10.15.07
Living with probability 1-ln(2)
I learned a great brainteaser while hiking in Yosemite with many a Googler this weekend. It’s from a collection called “Seven Puzzles You Think You Must Not Have Heard Correctly” (PDF), and that title is particularly apt for this one.
Here’s the question:
The names of 100 prisoners are placed in 100 wooden boxes, one name to a box, and the boxes are lined up on a table in a room. One by one, the prisoners are led into the room; each may look in at most 50 boxes, but must leave the room exactly as he found it and is permitted no further communication with the others.
The prisoners have a chance to plot their strategy in advance, and they are going to need it, because unless every single prisoner finds his own name all will subsequently be executed.
Find a strategy for them which which has probability of success exceeding 30%.

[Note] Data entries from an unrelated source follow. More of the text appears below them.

(* ===== verification/Telemetry.v ===== *)
(** * Metrics, traces, access log and usage events
      (src/internal/telemetry/metrics.go, tracing.go, accesslog.go, analytics/usage.go, mcp.go,
      app/pipeline.go)

    What is told of each call to Prometheus, to the span, to the log and to ClickHouse, and the
    pipeline of all stages.  The latencies measured of a call come with it as an argument.  A
    counter is kept as its value, a histogram as what it observed; the client libraries panic
    ([None]) where a counter would fall or the number of labels is wrong. *)

From S2P Require Import Prelude GoStrings GoFloat GoFloatInt Breaker Config Api CacheKeys Execute Route Policy Pipeline Budget BudgetStage RateLimit Fuzzy AgentRun AgentStage Detect Guard SmartRoute McpProxy.

Open Scope string_scope.
Open Scope list_scope.
Open Scope Z_scope.

(** ** Collectors *)

Inductive collector := CounterVec | GaugeVec | HistogramVec.

(** The families [NewMetrics] registers, with their labels. *)
Definition families : list (string * (collector * list string)) := [
  ("proofgate_ratelimit_fail_open_total", (CounterVec, []));
  ("proofgate_budget_fail_open_total", (CounterVec, []));
  ("proofgate_spoofed_internal_header_total", (CounterVec, ["tenant"]));
  ("proofgate_unpriced_calls_total", (CounterVec, ["provider"; "model"]));
  ("proofgate_admin_audit_failures_total", (CounterVec, []));
  ("proofgate_requests_total", (CounterVec, ["route"; "target"; "status"; "cache"; "stream"]));
  ("proofgate_request_duration_seconds", (HistogramVec, ["route"; "stream"]));
  ("proofgate_overhead_seconds", (HistogramVec, ["stream"]));
  ("proofgate_ttft_seconds", (HistogramVec, ["route"]));
  ("proofgate_tokens_total", (CounterVec, ["route"; "target"; "kind"]));
  ("proofgate_cost_usd_total", (CounterVec, ["route"; "target"]));
  ("proofgate_unpriced_requests_total", (CounterVec, ["target"]));
  ("proofgate_breaker_open", (GaugeVec, ["target"]));
  ("proofgate_embeddings_total", (CounterVec, ["route"; "target"; "status"]));
  ("proofgate_embedding_tokens_total", (CounterVec, ["route"; "target"; "status"]));
  ("proofgate_hedges_total", (CounterVec, ["route"; "outcome"]));
  ("proofgate_hedge_wasted_tokens_total", (CounterVec, ["route"; "target"]))].

Definition labels_of (name : string) : nat :=
  match List.find (fun f => String.eqb f.1 name) families with Some f => length f.2.2 | None => 0%nat end.

(** A series is a family with the values of its labels. *)
Abbreviation series := (string * list string)%type.

Record metrics := mkMetrics { mt_values : gmap series spec_float; mt_observed : gmap series (list spec_float) }.

Definition NewMetrics : metrics := mkMetrics ∅ ∅.

Definition value_of (k : series) (m : metrics) : spec_float := default f0 (mt_values m !! k).

Definition with_labels {A : Type} (name : string) (labels : list string) (f : series -> option A) : option A :=
  if Nat.eqb (length labels) (labels_of name) then f (name, labels) else None.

Since each prisoner has a 50/50 shot at finding his own number, you’d expect their chances of survival to be (1/2)^100, which is tiny! But that’s not quite true. Here’s the reason it’s not impossible: the number of prisoners you expect to find their own number will always be 50 no matter what your strategy. But your strategy can skew the distribution. For example, if everyone looks at the same fifty lockers, you’ll always have exactly 50 prisoners find their own numbers. The problem is to find a strategy that skews the distribution towards the extremes: either it succeeds spectacularly or fails miserably.
There’s a solution in that link above, and I’ll post my own in a few days. Give it a shot!
Nathan said,
October 16, 2007 at 7:59 am
I don’t buy it, Dan. I haven’t looked at the solution yet, because I want to give it some more thought and see if I can change my mind, but I’ll share with you my initial thoughts that make me feel like there’s no way to get 30%.

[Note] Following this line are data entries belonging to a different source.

(** Each marker whose reference is not found is an error and stays as it was: a text none of whose
    markers is found is unchanged, and without an error every marker was replaced. *)
Theorem markers_reported sprint results text :
  (ResolveMarkers sprint text results).2 = omap (fun ref => match Lookup sprint results ref with inl e => Some e | inr _ => None end) (markers (String.length text) text) /\
  (Forall (fun ref => exists e, Lookup sprint results ref = inl e) (markers (String.length text) text) -> (ResolveMarkers sprint text results).1 = text).
Proof.
  unfold ResolveMarkers. assert (forall n s, (String.length s <= n)%nat ->
    (resolve sprint n results s).2 = omap (fun ref => match Lookup sprint results ref with inl e => Some e | inr _ => None end) (markers n s) /\
    (Forall (fun ref => exists e, Lookup sprint results ref = inl e) (markers n s) -> (resolve sprint n results s).1 = s)) as H; [|by apply H].
  induction n as [|n IH]; intros [|c s] Hn; [done|cbn in Hn; lia|done|]. cbn [resolve markers]. destruct (marker_at (String c s)) as [[ref rest]|] eqn:Em.
  - apply marker_at_spec in Em as [Es Hl]. destruct (IH rest ltac:(revert Hl Hn; generalize (String.length rest), (String.length (String c s)); lia)) as [H1 H2]. destruct (resolve sprint n results rest) as [out errs]. cbn [omap list_omap fst snd] in *. rewrite Es.
    destruct (Lookup sprint results ref) as [e|v] eqn:El; cbn [fst snd].
    + split; [by rewrite <- H1|]. intros [_ Hf]%Forall_cons. by rewrite H2.
    + split; [done|]. intros [[e He] _]%Forall_cons. congruence.
  - destruct (IH s ltac:(cbn in Hn; lia)) as [H1 H2]. destruct (resolve sprint n results s) as [out errs]. cbn [fst snd] in *. split; [done|]. intros Hf. by rewrite H2.
Qed.

(** The commas of a number can be taken out again. *)
Lemma group_commas_digits s : forall first, sforall (fun c => negb (Ascii.eqb c ",")) s = true ->
  string_of_list_ascii (List.filter (fun c => negb (Ascii.eqb c ",")) (bytes_of (group_commas first s))) = s.
Proof.
  induction s as [|c s IH]; intros first; [done|]. cbn [sforall]. intros [Hc Hs]%andb_true_iff. cbn [group_commas].
  unfold bytes_of in *. assert (forall u, string_of_list_ascii (List.filter (fun c => negb (Ascii.eqb c ",")) (list_ascii_of_string u)) = s ->
    string_of_list_ascii (List.filter (fun c => negb (Ascii.eqb c ",")) (list_ascii_of_string (String c u))) = String c s) as H.
  { intros u Hu. cbn [list_ascii_of_string List.filter]. rewrite Hc. cbn [string_of_list_ascii]. by rewrite Hu. }
  destruct (negb first && _); [|by apply H, IH]. change (String "," (String c (group_commas false s))) with ("," +:+ String c (group_commas false s)). exact (H _ (IH false Hs)).
Qed.

Lemma Median_is_a_value files path m : Median files path = Some m -> m ∈ omap (number_at path) files.
Proof.
  unfold Median. destruct (omap (number_at path) files) as [|x l]; [done|]. intros H%list_elem_of_lookup_2. by rewrite stable_sort_perm in H.
Qed.

Module Demo.
Definition demo_results : gmap string json := {["a.json" := JObject [("ttft", JObject [("p50_ms", JNum (f_lit 125 100)); ("n", JNum (f_of_Z 1234567)); ("d", JNum (f_of_Z (-100000)))])]]}.

Example resolved : ResolveMarkers (fun _ => "") "p50 {{bench:a.json:ttft.p50_ms}} of {{bench:a.json:ttft.n}}, {{bench:b.json:x}}{{bench:}}" demo_results =
  ("p50 1.25 of 1,234,567, {{bench:b.json:x}}{{bench:}}", ["no result file " +:+ dquote +:+ "b.json" +:+ dquote]).
Proof. by vm_compute. Qed.

(** The sign counts as a digit. *)
Example negative_thousands : (ResolveMarkers (fun _ => "") "{{bench:a.json:ttft.d}}" demo_results).1 = "-,100,000".
Proof. by vm_compute. Qed.
End Demo.

(** ** The evaluation of smart routing (src/cmd/routeeval)

    The rules of [SmartRoute] over a fixed list of queries, with what they would cost.  The
    draws of the two generators are arguments. *)

(** The queries with their categories, which nothing reads. *)
Definition defaultBenchmark : list (string * string) := [
  ("def quicksort(arr):", "code");
  ("function reverseString(s) { return s.split('').reverse().join(''); }", "code");
  ("class LRUCache with O(1) get and put", "code");
  ("import pandas as pd" +:+ newline +:+ "df = pd.read_csv('data.csv')", "code");
  ("const express = require('express'); const app = express();", "code");
  ("var total = 0;" +:+ newline +:+ "for (var i = 0; i < 10; i++) { total += i; } return total;", "code");
  ("```python" +:+ newline +:+ "print('debugging recursion depth')" +:+ newline +:+ "```", "code");
  ("Debug this nil pointer dereference stack trace", "code");
  ("Refactor this SQL query for performance", "code");
  ("Analyze the algorithmic complexity of Dijkstra's algorithm", "code");
  ("Prove that the square root of 2 is irrational.", "math");
  ("Derive the Navier-Stokes equations step by step.", "math");
  ("Calculate the probability of drawing 3 aces from a deck of cards.", "math");
  ("Solve for x: e^(2x) - 5e^x + 6 = 0", "math");
  ("Compute the integral of x * sin(x) dx.", "math");
  ("Solve the differential equation dy/dx + 2y = 4x.", "math");
  ("Compare and contrast Kantian ethics with utilitarianism.", "math");
  ("Critique the argument for strict determinism in physics.", "math");
  ("Prove that there are infinitely many primes using Euclid's proof.", "math");
  ("Derive the Black-Scholes option pricing formula.", "math");
  ("hello", "greeting");
  ("Hi there!", "greeting");
  ("Hey assistant, good morning!", "greeting");
  ("Greetings!", "greeting");
  ("Thanks for your help!", "greeting");
  ("Thank you very much.", "greeting");
  ("Who are you?", "greeting");
  ("Hi everyone!", "greeting");
  ("Thanks a lot!", "greeting");
  ("Hello there!", "greeting");
  ("What is the capital of France?", "factual");
  ("What is the capital of Japan?", "factual");
  ("What is the capital of Canada?", "factual");
  ("How many inches in a foot?", "factual");
  ("How many feet in a mile?", "factual");
  ("Define serendipity.", "factual");
  ("Define photosynthesis.", "factual");
  ("What is the speed of light in vacuum?", "factual");
  ("What is the chemical formula for water?", "factual");
  ("What is the freezing point of water in Celsius?", "factual")].

Record tallies := mkTallies { ta_cheap : Z; ta_strong : Z; ta_actual : spec_float; ta_counterfactual : spec_float; ta_deltas : list spec_float; ta_drawn : nat }.

Section Eval.
(** The draws of the seeded generator, and those of the bootstrap. *)
Context (draw : nat -> spec_float) (IntN : Z -> Z -> nat -> nat) (cheapCost strongCost : spec_float).

(** What one query adds: the cost at the price of the model that the rules choose, and a
    difference of quality that is drawn for a cheap model and zero for a strong one. *)
Definition eval_item (t : tallies) (item : string * string) : tallies :=
  let req := asks item.1 in
  let tokens := f_of_Z (EstimatePromptTokens req + 200) in
  let at_price p := fmul (fdiv tokens (f_of_Z 1000000)) p in
  let counterfactual := fadd (ta_counterfactual t) (at_price strongCost) in
  if String.eqb (kl_Decision (Rule_Classify req 1500)) DecisionCheap then
    mkTallies (ta_cheap t + 1) (ta_strong t) (fadd (ta_actual t) (at_price cheapCost)) counterfactual
      (ta_deltas t ++ [fmul (fsub (draw (ta_drawn t)) (f_lit 5 10)) (f_lit 2 100)]) (S (ta_drawn t))
  else
    mkTallies (ta_cheap t) (ta_strong t + 1) (fadd (ta_actual t) (at_price strongCost)) counterfactual (ta_deltas t ++ [f0]) (ta_drawn t).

Change the objective so that instead of having to get all 100 right, you only need the first 2 to get it right. This is more likely (given that in order to get all 100 right, the first 2 also have to get theirs right). Assume wlog that person 1 picks boxes 1 – 50. Person 2 can assume person 1 got his right, since otherwise they have lost already.. The best he can do is pick the other boxes 51 -100 (since he can assume one of the 1st 50 contained the other guy’s name: not his own). But this only gives him a 50/99 chance of getting his name!
Soooo, it seems to me the best you can do even for the first 2 people both being correct is only 25.25%!
I’ll see if I can find the error of my ways, but I ain’t seeing it.
Nathan said,
October 16, 2007 at 8:30 am
Ok. I looked at the solution. I buy it. That’s a classy problem.